Neo’s life follows the heroes journey. He is an ordinary person who is seeking for
an ideal, a mode of being greater than his current self who is Thomas Anderson, a
software developer by day and hacker by night. Unexpectedly his yearning is
answered and is involuntarily thrown out of his world either into the hands of good
or evil. He then agrees to freed from his current state of being through wisdom of
the wise master Morpheus who teaches him the Truth and sets him free and sets him
on his quest. Through powers unknown to him he gains tools to transform himself to
make him powerful, more armed against the adversary he will inevitably face. He
becomes a man, an individual when he no longer looks for Morpheus or eternal
influence to tell him who he is or what to do, and decides to save Morpheus.
Morpheus is his father figure, a man he had been searching for his whole life to
give him the Truth however it came to a point where Neo had to save Morpheus, and
this shows his transformation into a true individual, who now has the
responsibility and the power to save his own father When Neo faces Smith he becomes
the Hero, dies and is reborn anew, this time far greater than his previous self and
defeats the villain. At the end when his is alone in The Matrix it no longer feels
the place it once was. The place has not changed but he has changed, and he shows
the people what he has become, the potential of who they can become, the potential
beyond this world to understand Truth, who are in disbelief.

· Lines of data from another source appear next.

Lemma rep_lazy_Some {R} cs (k : pystr → option R) min s m :
  rep_lazy cs k min s = Some m →
  ∃ w rest, s = w ++ rest ∧ Forall (λ c, charset_mem cs c = true) w ∧
            (min ≤ length w)%nat ∧ k rest = Some m.
Proof.
  revert min. induction s as [|c s IH]; intros min.
  - destruct min; simpl; [|done]. destruct (k []) eqn:E; [|done].
    intros [= ->]. exists [], []. by repeat split.
  - assert (Hmore : (if charset_mem cs c then rep_lazy cs k (pred min) s
                     else None) = Some m →
      ∃ w rest, c :: s = w ++ rest ∧
        Forall (λ c, charset_mem cs c = true) w ∧
        (min ≤ length w)%nat ∧ k rest = Some m).
    { destruct (charset_mem cs c) eqn:Hc; [|done]. intros E.
      destruct (IH _ E) as (w & rest & -> & Hw & Hlen & Hk).
      exists (c :: w), rest. repeat split; [by constructor|simpl; lia|done]. }
    destruct min; simpl; [|exact Hmore].
    destruct (k (c :: s)) eqn:E; [|exact Hmore].
    intros [= ->]. exists [], (c :: s). by repeat split.
Qed.

(** A greedy repetition over a string all of whose code points it can
    take. *)
Lemma rep_greedy_all {R} cs (k : pystr → option R) s :
  Forall (λ c, charset_mem cs c = true) s →
  rep_greedy cs k 0 s = try_suffixes k s.
Proof.
  induction 1 as [|c s Hc Hs IH]; simpl; [done|]. by rewrite Hc, IH.
Qed.

Lemma try_suffixes_None {R} (k : pystr → option R) s :
  (∀ s', s' `suffix_of` s → k s' = None) → try_suffixes k s = None.
Proof.
  induction s as [|c s IH]; intros Hk; simpl.
  - by apply Hk.
  - rewrite IH; [by apply Hk|].
    intros s' Hs. apply Hk. by apply suffix_cons_r.
Qed.

Lemma try_suffixes_Some {R} (k : pystr → option R) pre s0 r :
  k s0 = Some r →
  (∀ s', s' `suffix_of` s0 → s' ≠ s0 → k s' = None) →
  try_suffixes k (pre ++ s0) = Some r.
Proof.
  intros Hr Hnone.
  assert (H0 : try_suffixes k s0 = Some r).
  { destruct s0 as [|c s0]; simpl; [done|].
    rewrite try_suffixes_None; [done|].
    intros s' Hs. apply Hnone; [by apply suffix_cons_r|].
    intros ->. apply suffix_length in Hs. simpl in Hs. lia. }
  induction pre as [|c pre IH]; simpl; [done|]. by rewrite IH.
Qed.

(** Every group of [groups_of r] is set when [r] has matched. *)
Lemma rmatch_groups r inp s g k m :
  rmatch r inp s g k = Some m →
  ∃ s' g', k s' g' = Some m ∧
    ∀ n, is_Some (g !! n) ∨ n ∈ groups_of r → is_Some (g' !! n).
Proof.
  revert s g k.
  induction r as [cs|greedy min cs|r1 IH1 r2 IH2|r1 IH1 r2 IH2|r1 IH1| |n r1 IH1| |];
    intros s g k; simpl.
  - destruct s as [|c s]; [done|]. destruct (charset_mem cs c); [|done].
    intros Hk. exists s, g. split; [done|]. by intros n [?|?%elem_of_nil].
  - intros H. assert (∃ rest, k rest g = Some m) as [rest Hk].
    { destruct greedy.
      - apply rep_greedy_Some in H as (_ & rest & _ & _ & _ & ?). by exists rest.
      - apply rep_lazy_Some in H as (_ & rest & _ & _ & _ & ?). by exists rest. }
    exists rest, g. split; [done|]. by intros n [?|?%elem_of_nil].
  - intros (s1 & g1 & H2 & Hg1)%IH1.
    apply IH2 in H2 as (s2 & g2 & Hk & Hg2).
    exists s2, g2. split; [done|].
    intros n [?|[?|?]%elem_of_app]; auto.
  - destruct (rmatch r1 inp s g k) as [m'|] eqn:E.
    + intros [= ->]. apply IH1 in E as (s' & g' & Hk & Hg).
      exists s', g'. split; [done|]. intros n [?|?%elem_of_nil]; [auto|done].
    + intros (s' & g' & Hk & Hg)%IH2.
      exists s', g'. split; [done|]. intros n [?|?%elem_of_nil]; [auto|done].
  - destruct (rmatch r1 inp s g k) as [m'|] eqn:E.
    + intros [= ->]. apply IH1 in E as (s' & g' & Hk & Hg).
      exists s', g'. split; [done|]. intros n [?|?%elem_of_nil]; [auto|done].
    + intros Hk. exists s, g. split; [done|]. by intros n [?|?%elem_of_nil].
  - intros Hk. exists s, g. split; [done|]. by intros n [?|?%elem_of_nil].
  - intros (s' & g' & Hk & Hg)%IH1. eexists _, _. split; [exact Hk|].
    intros n' Hn'. rewrite lookup_insert. case_decide; [by eexists|].
    apply Hg. destruct Hn' as [?|[?|?]%elem_of_cons]; auto. congruence.
  - destruct (_ =? _)%nat; [|done].
    intros Hk. exists s, g. split; [done|]. by intros n [?|?%elem_of_nil].
  - assert (Hk : k s g = Some m →
      ∃ s' g', k s' g' = Some m ∧
        ∀ n, is_Some (g !! n) ∨ n ∈ [] → is_Some (g' !! n)).
    { intros Hk. exists s, g. split; [done|]. by intros n [?|?%elem_of_nil]. }
    destruct s as [|c [|c' s]]; [done| |done].
    destruct (c =? LINE_FEED); [done|done].
Qed.

Lemma match_at_groups r inp s m n :
  match_at r inp s = Some m → n ∈ groups_of r → is_Some (group m n).
Proof.
  intros (s' & g' & [= <-] & Hg)%rmatch_groups Hn. apply Hg. by right.
Qed.

Lemma elem_of_finditer_aux r inp s skip m :
  m ∈ finditer_aux r inp s skip → ∃ s', match_at r inp s' = Some m.
Proof.
  revert skip. induction s as [|c s IH]; intros skip.
  - destruct skip; simpl; [|by intros ?%elem_of_nil].
    destruct (match_at r inp []) as [m'|] eqn:E; [|by intros ?%elem_of_nil].
    intros [->|?%elem_of_nil]%elem_of_cons; [|done]. by exists [].
  - destruct skip as [|skip]; simpl; [|apply IH].
    destruct (match_at r inp (c :: s)) as [m'|] eqn:E; [|apply IH].
    intros [->|?]%elem_of_cons; [by exists (c :: s)|]. by eapply IH.
Qed.

Lemma finditer_aux_nil r inp s :
  (∀ s', s' `suffix_of` s → match_at r inp s' = None) →
  finditer_aux r inp s 0 = [].
Proof.
  induction s as [|c s IH]; intros Hnone; simpl.
  - by rewrite Hnone.
  - rewrite Hnone by done. apply IH.
    intros s' Hs. apply Hnone. by apply suffix_cons_r.
Qed.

The Matrix also represents our society today. How we are fuelling a corporate
machine, as displayed in the mega skyscrapers and the film being predominately set
in the city. A man made structure. We have created our own infrastructure, our own
prison which we operate blindly in and enslave ourselves to it’s cause without
asking how much damage it is doing ourselves or if there is a life beyond it. We
humans who created the AI gave birth to their own prison guards, to their own hell
which we are on the path to do with our development of AI but also our development
of Corporate Capitalism. Indeed, the whole world looks otherworldly, unnatural,
alien and the people are zombie-like. Mouse asks the question, ‘how can we be human
if we deny our impulses’, which also beckons back to Vedanta and how we must free
our selves of Maya, of Samsara, of our senses and our desires.

Mr Smith is the head slave-driver in order that rogues are silenced and the world
continues to live on in ignorance. The one driven in control is unknown, is unseen.
The Matrix both represents our society, our Corporate world, a money machine and
also reality, consciousness and both asks whether this is all real. How can we even
know what is real which is the main question of the film.
It also hauntingly predicts the demise of humanity through our creation of AI who
we created in our hubris and devoured us for we gave birth to a power much smarter
and greater than ourselves.

Mr Smith’s remarks of humanity as being a species, a form of mammals, which are


unlike our counter parts. Other mammals come into an area and create a sense of
equilibrium with it’s environment whereas humanity moves into an area, multiples
profusely and drains all resources and then flocks to another. He compares humanity
to mammals but rather as a virus who’s nature is to multiple and consume all
resources.
Another poignant point Smith makes is how they tried to create a Matrix, a
civilisation, where everything was fair and equal, however people could accept this
that they started to retaliate and were always trying to wake-up as though such a
society could not exist it was not real. We needed strife, pain and sorrow to give
us an understanding of what is real.